=== Begin Enclosure ===
Lemma cells_op_assoc a b c : cells_op a (cells_op b c) = cells_op (cells_op a b) c.
Proof.
  apply map_eq. intros i. rewrite !cells_op_lookup. by destruct (a !! i), (b !! i), (c !! i).
Qed.
Lemma cells_op_comm a b : cells_op a b = cells_op b a.
Proof. apply map_eq. intros i. rewrite !cells_op_lookup. by destruct (a !! i), (b !! i). Qed.
Lemma cells_op_unit a : cells_op ∅ a = a.
Proof. apply map_eq. intros i. rewrite cells_op_lookup, lookup_empty. by destruct (a !! i). Qed.

Definition sent_of (x : option cell) : list bytes := match x with Some (Sent d) => [d] | _ => [] end.
Definition popped_of (x : option cell) : list bytes := match x with Some (Popped d) => [d] | _ => [] end.

(** What a read returns for the data it took: the data, or, without the memory for
    a copy, an error. *)
Definition returned (plenty : bool) (d : bytes) (r : option bytes) : Prop :=
  r = Some d ∨ plenty = false ∧ r = None.

(** Of the data [S] sent and [P] popped at an endpoint, the thread [tid] was told
    all but what its cell holds. *)
Record told_of (plenty : bool) (x : option cell) (tid : nat) (log : list event)
    (S P : list (nat * bytes)) : Prop := {
  t_sent : ∃ done, of_thread tid S = done ++ sent_of x ∧ wrote tid log = (λ d, (d, true)) <$> done;
  t_popped : ∃ done, of_thread tid P = done ++ popped_of x ∧
               Forall2 (returned plenty) done (got tid log);
  t_cell : x ≠ Some CellBad;
}.

(** The data an endpoint sent since its stream was opened, after [oa], and popped,
    after what the peer had sent, [ob]. *)
Definition tells (plenty : bool) (oa ob : list comsg) (cs : cells) (log : list event) (v : view)
    (q' : list comsg) (S P : list (nat * bytes)) : Prop :=
  (∃ out, v_out v = oa ++ out ∧ data_bits <$> datas out = S.*2) ∧
  (∃ pops, q' = datas ob ++ pops ∧ data_bits <$> pops = P.*2) ∧
  ∀ tid, told_of plenty (cs !! tid) tid log S P.

(** What a section adds to the data sent and popped. *)
Definition sends (x : cell) : list bytes := sent_of (Some x).
Definition pops (x : cell) : list bytes := popped_of (Some x).

Abbreviation mark i := (λ d : bytes, (i, d)).

Lemma of_thread_one tid i (l : list bytes) : i ≠ tid → of_thread tid (mark i <$> l) = [].
Proof. intros. induction l as [|d l IH]; [done|]. simpl. by rewrite decide_False. Qed.
Lemma of_thread_own i (l : list bytes) : of_thread i (mark i <$> l) = l.
Proof. induction l as [|d l IH]; [done|]. simpl. rewrite decide_True by done. by f_equal. Qed.

Lemma cells_op_own i x co : cells_op {[i := x]} co !! i ≠ Some CellBad → co !! i = None.
Proof. rewrite cells_op_lookup, lookup_singleton_eq. by destruct (co !! i). Qed.
Lemma cells_op_other i tid x x' co : i ≠ tid →
  cells_op {[i := x]} co !! tid = cells_op {[i := x']} co !! tid.
Proof. intros. by rewrite !cells_op_lookup, !lookup_singleton_ne. Qed.
Lemma cells_op_mine i x co : co !! i = None → cells_op {[i := x]} co !! i = Some x.
Proof. intros H. by rewrite cells_op_lookup, lookup_singleton_eq, H. Qed.

(** A section of an idle thread, and one of a thread whose cell does not change. *)
Lemma tells_own plenty oa ob i co log v v' q' S P x (ext pop : list comsg) :
  tells plenty oa ob (cells_op {[i := Idle]} co) log v q' S P →
  v_out v' = v_out v ++ ext → data_bits <$> datas ext = sends x → data_bits <$> pop = pops x →
  x ≠ CellBad →
  tells plenty oa ob (cells_op {[i := x]} co) log v' (q' ++ pop)
    (S ++ (mark i <$> sends x)) (P ++ (mark i <$> pops x)).
Proof.
  intros ((out & Hout & HS) & (ps & -> & HP) & Ht) Hv He Hp Hx. split_and!.
  - exists (out ++ ext). rewrite Hv, Hout, datas_app, !fmap_app, HS, He, <-(assoc_L (++)).
    split; [done|]. by rewrite <-list_fmap_compose, list_fmap_id.
  - exists (ps ++ pop). rewrite <-(assoc_L (++)), !fmap_app, HP, Hp.
    split; [done|]. by rewrite <-list_fmap_compose, list_fmap_id.
  - intros tid. specialize (Ht tid). destruct (decide (i = tid)) as [<-|Hi].
    + pose proof (cells_op_own _ _ _ (t_cell _ _ _ _ _ _ Ht)) as Hco.
      destruct Ht as [(ds & H1 & H1') (dp & H2 & H2') _].
      rewrite cells_op_mine in * by done. simpl in H1, H2. rewrite app_nil_r in H1, H2.
      split; [exists ds|exists dp|by intros [= ->]]; (split; [|done]);
        rewrite of_thread_app, of_thread_own; by f_equal.
    + rewrite (cells_op_other i tid x Idle) by done.
      destruct Ht as [(ds & H1 & H1') (dp & H2 & H2') H3].
      split; [exists ds|exists dp|done]; (split; [|done]);
        rewrite of_thread_app, of_thread_one, app_nil_r by done; done.
Qed.

Lemma tells_quiet plenty oa ob cs log v v' q' S P (ext : list comsg) :
  tells plenty oa ob cs log v q' S P → v_out v' = v_out v ++ ext → datas ext = [] →
  tells plenty oa ob cs log v' q' S P.
Proof.
  intros ((out & Hout & HS) & HP & Ht) Hv He. split_and!; [|done|done].
  exists (out ++ ext). by rewrite Hv, Hout, datas_app, He, app_nil_r, (assoc_L (++)).
Qed.

Lemma told_other plenty x i tid log S P ev :
  told_of plenty x tid log S P → i ≠ tid →
  match ev with Wrote j _ _ => j | GotData j _ => j end = i → told_of plenty x tid (log ++ [ev]) S P.
Proof.
  intros [(ds & H1 & H1') (dp & H2 & H2') H3] Hi He. split; [exists ds|exists dp|done];
    (split; [done|]); rewrite ?wrote_app, ?got_app; destruct ev; simpl in *; subst;
    rewrite ?decide_False by done; by rewrite app_nil_r.
Qed.

(** The thread is told what it sent, or gets what it popped. *)
Lemma tells_note plenty oa ob i co log v q' S P x ev :
  tells plenty oa ob (cells_op {[i := x]} co) log v q' S P →
  match x with
  | Sent d => ev = Wrote i d true
  | Popped d => ∃ r, ev = GotData i r ∧ returned plenty d r
  | _ => False
  end →
  tells plenty oa ob (cells_op {[i := Idle]} co) (log ++ [ev]) v q' S P.
Proof.
  intros (HS & HP & Ht) Hx. split_and!; [done|done|]. intros tid. specialize (Ht tid).
  destruct (decide (i = tid)) as [<-|Hi].
  - pose proof (cells_op_own _ _ _ (t_cell _ _ _ _ _ _ Ht)) as Hco.
    destruct Ht as [(ds & H1 & H1') (dp & H2 & H2') _].
    rewrite cells_op_mine in * by done.
    destruct x as [|d|d|]; try done; simpl in *.
    + subst ev. split; [exists (ds ++ [d])|exists dp|done]; rewrite ?wrote_app, ?got_app; simpl;
        rewrite ?decide_True by done; rewrite ?app_nil_r in *; [|done].
      by rewrite H1', fmap_app.
    + destruct Hx as (r & -> & Hr).
      split; [exists ds|exists (dp ++ [d])|done]; rewrite ?wrote_app, ?got_app; simpl;
        rewrite ?decide_True by done; rewrite ?app_nil_r in *; [done|].
      split; [done|]. apply Forall2_app; [done|]. constructor; [done|constructor].
  - rewrite (cells_op_other i tid Idle x) by done. apply (told_other _ _ i); [done|done|].
    destruct x; try done; [by subst ev|]. by destruct Hx as (r & -> & _).
Qed.

(** What the threads of an endpoint hold: of the stream, and their cells. *)
Abbreviation held := (hold * cells)%type.

Definition held_op (a b : held) : held := (hold_op a.1 b.1, cells_op a.2 b.2).
Definition gop (g g' : held * held) : held * held := (held_op g.1 g'.1, held_op g.2 g'.2).
Definition held0 : held := (hold0, ∅).
Definition gunit : held * held := (held0, held0).
Definition own (s : site) (h : held) : held * held :=
  match s with SideA => (h, held0) | SideB => (held0, h) end.

(** The two endpoints, each with the events of its application's threads. *)
Abbreviation system := (pair * (list event * list event))%type.

Definition told_at (s : site) (c : system) : told :=
  (at_side s c.1, match s with SideA => c.2.1 | SideB => c.2.2 end).
Definition set_told (s : site) (w : told) (c : system) : system :=
  (set_side s w.1 c.1, match s with SideA => (w.2, c.2.2) | SideB => (c.2.1, w.2) end).
Definition network (c c' : system) : Prop := wire c.1 c'.1 ∧ c'.2 = c.2.

Section Pair.
Variables ea eb : ends.
Definition end_of (s : site) : ends := match s with SideA => ea | SideB => eb end.

(** With [plenty] of memory no allocation fails.  [oa], [ob]: all that the ends had
    sent when the stream was opened. *)
Variable plenty : bool.
Variables oa ob : list comsg.

Definition Inv (g : held * held) (c : system) : Prop :=
  ∃ va vb q q' Sa Pa Sb Pb, repr ea (p_a c.1) va ∧ repr eb (p_b c.1) vb ∧
    flow ea eb g.1.1 g.2.1 va vb (p_n c.1) (p_n' c.1) q q' ∧
    tells plenty oa ob g.1.2 c.2.1 va q' Sa Pa ∧ tells plenty ob oa g.2.2 c.2.2 vb q Sb Pb.

Lemma sent_by_repr e w v : repr e w v → sent_by w = v_out v.
Proof. intros (c & s & []). unfold sent_by. rewrite ra_chan0. simpl. by rewrite ra_sock0. Qed.

Lemma arrive_repr e w v m :
  repr e w v →
  repr e (arrive m w) (mk_view (v_out v) (v_in v ++ [m]) (v_rwnd v) (v_rxq v) (v_lock v)).
Proof.
  intros (c & s & Hr). unfold arrive. set (f := λ c, _).
  destruct (upd_channel_repr e w v c s f
    (mk_view (v_out v) (v_in v ++ [m]) (v_rwnd v) (v_rxq v) (v_lock v)) Hr) as (w' & -> & Hw'); try done.
  - unfold f. simpl. by rewrite (ra_sock _ _ _ _ _ Hr).
  - by destruct Hr.
Qed.

Lemma network_inv g c c' : Inv g c → network c c' → Inv g c'.
Proof.
  destruct c as [p logs], c' as [p' logs']. intros (va & vb & q & q' & Sa & Pa & Sb & Pb & Ha & Hb & F & Ta & Tb) [Hw He].
  simpl in *. subst logs'. destruct Hw as [p m Hm|p m Hm]; simpl in *.
  - rewrite (sent_by_repr _ _ _ Ha) in Hm. do 8 eexists.
    split_and!; [done|by apply arrive_repr|by apply flow_wire|done|done].
  - rewrite (sent_by_repr _ _ _ Hb) in Hm. do 8 eexists.
    split_and!; [by apply arrive_repr|done| |done|done].
    apply flow_sym, flow_wire; [by apply flow_sym|done].
Qed.

Lemma held_op_assoc a b c : held_op a (held_op b c) = held_op (held_op a b) c.
Proof. unfold held_op. simpl. by rewrite hold_op_assoc, cells_op_assoc. Qed.
Lemma held_op_comm a b : held_op a b = held_op b a.
Proof. unfold held_op. by rewrite hold_op_comm, cells_op_comm. Qed.
Lemma held_op_unit a : held_op held0 a = a.
Proof. destruct a. unfold held_op. simpl. by rewrite hold_op_unit, cells_op_unit. Qed.
Lemma gop_assoc g1 g2 g3 : gop g1 (gop g2 g3) = gop (gop g1 g2) g3.
Proof. unfold gop. simpl. by rewrite !held_op_assoc. Qed.
Lemma gop_comm g1 g2 : gop g1 g2 = gop g2 g1.
Proof. unfold gop. by rewrite (held_op_comm g1.1), (held_op_comm g1.2). Qed.
Lemma gop_unit g : gop gunit g = g.
Proof. destruct g. unfold gop. simpl. by rewrite !held_op_unit. Qed.

Lemma set_told_at s c : set_told s (told_at s c) c = c.
Proof. by destruct s, c as [[] []]. Qed.

(** [okl s g p Q]: at side [s], holding [g], the thread [p] keeps the invariant, and
    ends holding [g'] and returning [a] with [Q a g']. *)
Definition okt {A} (s : site) (g : held) (p : proc told A) (Q : A → held → Prop) : Prop :=
  okp told_at set_told gop Inv s (own s g) p (λ a g, ∃ g', g = own s g' ∧ Q a g').
Definition okl {A} (s : site) (g : held) (p : proc endpoint A) : (A → held → Prop) → Prop :=
  okt s g (lift plenty p).

(** [ok s h p Q]: so does a thread that sends and pops no data. *)
Definition ok {A} (s : site) (h : hold) (p : proc endpoint A) (Q : A → hold → Prop) : Prop :=
  ∀ cs, okl s (h, cs) p (λ a g, Q a g.1 ∧ g.2 = cs).

Lemma okt_mono {A} s g (p : proc told A) (Q Q' : A → held → Prop) :
  okt s g p Q → (∀ a g', Q a g' → Q' a g') → okt s g p Q'.
Proof. intros Hp HQ. eapply okp_mono; [exact Hp|]. intros a g' (h' & -> & H). eauto. Qed.

Lemma okt_bind {A B} s g (p : proc told A) (f : A → proc told B) Q R :
  okt s g p Q → (∀ a g', Q a g' → okt s g' (f a) R) → okt s g (pbind p f) R.
Proof. intros Hp Hf. eapply okp_bind; [exact Hp|]. simpl. intros a g' (h' & -> & HQ). by apply Hf. Qed.

Lemma okp_lift_bind {A B} t (p : proc endpoint A) (f : A → proc endpoint B) : ∀ g Q R,
  okp told_at set_told gop Inv t g (lift plenty p) Q →
  (∀ a g', Q a g' → okp told_at set_told gop Inv t g' (lift plenty (f a)) R) →
  okp told_at set_told gop Inv t g (lift plenty (pbind p f)) R.
Proof.
  induction p as [A a|A B' c k IH|A k IH|A q _ k IH]; intros g Q R H HQ; simpl in *.
  - auto.
  - intros c' go Hi. specialize (H c' go Hi). destruct (lift_sec c (told_at t c')); [|done|done].
    destruct H as (g' & ? & ?). eauto.
  - destruct plenty; simpl in *; eauto.
  - destruct H as (g1 & g2 & ? & ? & ?). eauto 6.
Qed.

Lemma okl_bind {A B} s g (p : proc endpoint A) (f : A → proc endpoint B) Q R :
  okl s g p Q → (∀ a g', Q a g' → okl s g' (f a) R) → okl s g (pbind p f) R.
Proof.
  intros Hp Hf. eapply okp_lift_bind; [exact Hp|]. simpl. intros a g' (h' & -> & HQ). by apply Hf.
Qed.

Lemma okt_ret {A} s g (a : A) (Q : A → held → Prop) : Q a g → okt s g (Ret a) Q.
Proof. intros. unfold okt. simpl. eauto. Qed.

Lemma ok_ret {A} s h (a : A) (Q : A → hold → Prop) : Q a h → ok s h (Ret a) Q.
Proof. intros ? cs. by apply okt_ret. Qed.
=== End Enclosure ===
## TASK DETAILS:
Copy out precisely the lines from the line with "Lemma told_other plenty" to the line with "(split; [done|]); rewrite" in the material above, including those two lines and omitting all the rest.

## RESPONSE:
Lemma told_other plenty x i tid log S P ev :
  told_of plenty x tid log S P → i ≠ tid →
  match ev with Wrote j _ _ => j | GotData j _ => j end = i → told_of plenty x tid (log ++ [ev]) S P.
Proof.
  intros [(ds & H1 & H1') (dp & H2 & H2') H3] Hi He. split; [exists ds|exists dp|done];
    (split; [done|]); rewrite ?wrote_app, ?got_app; destruct ev; simpl in *; subst;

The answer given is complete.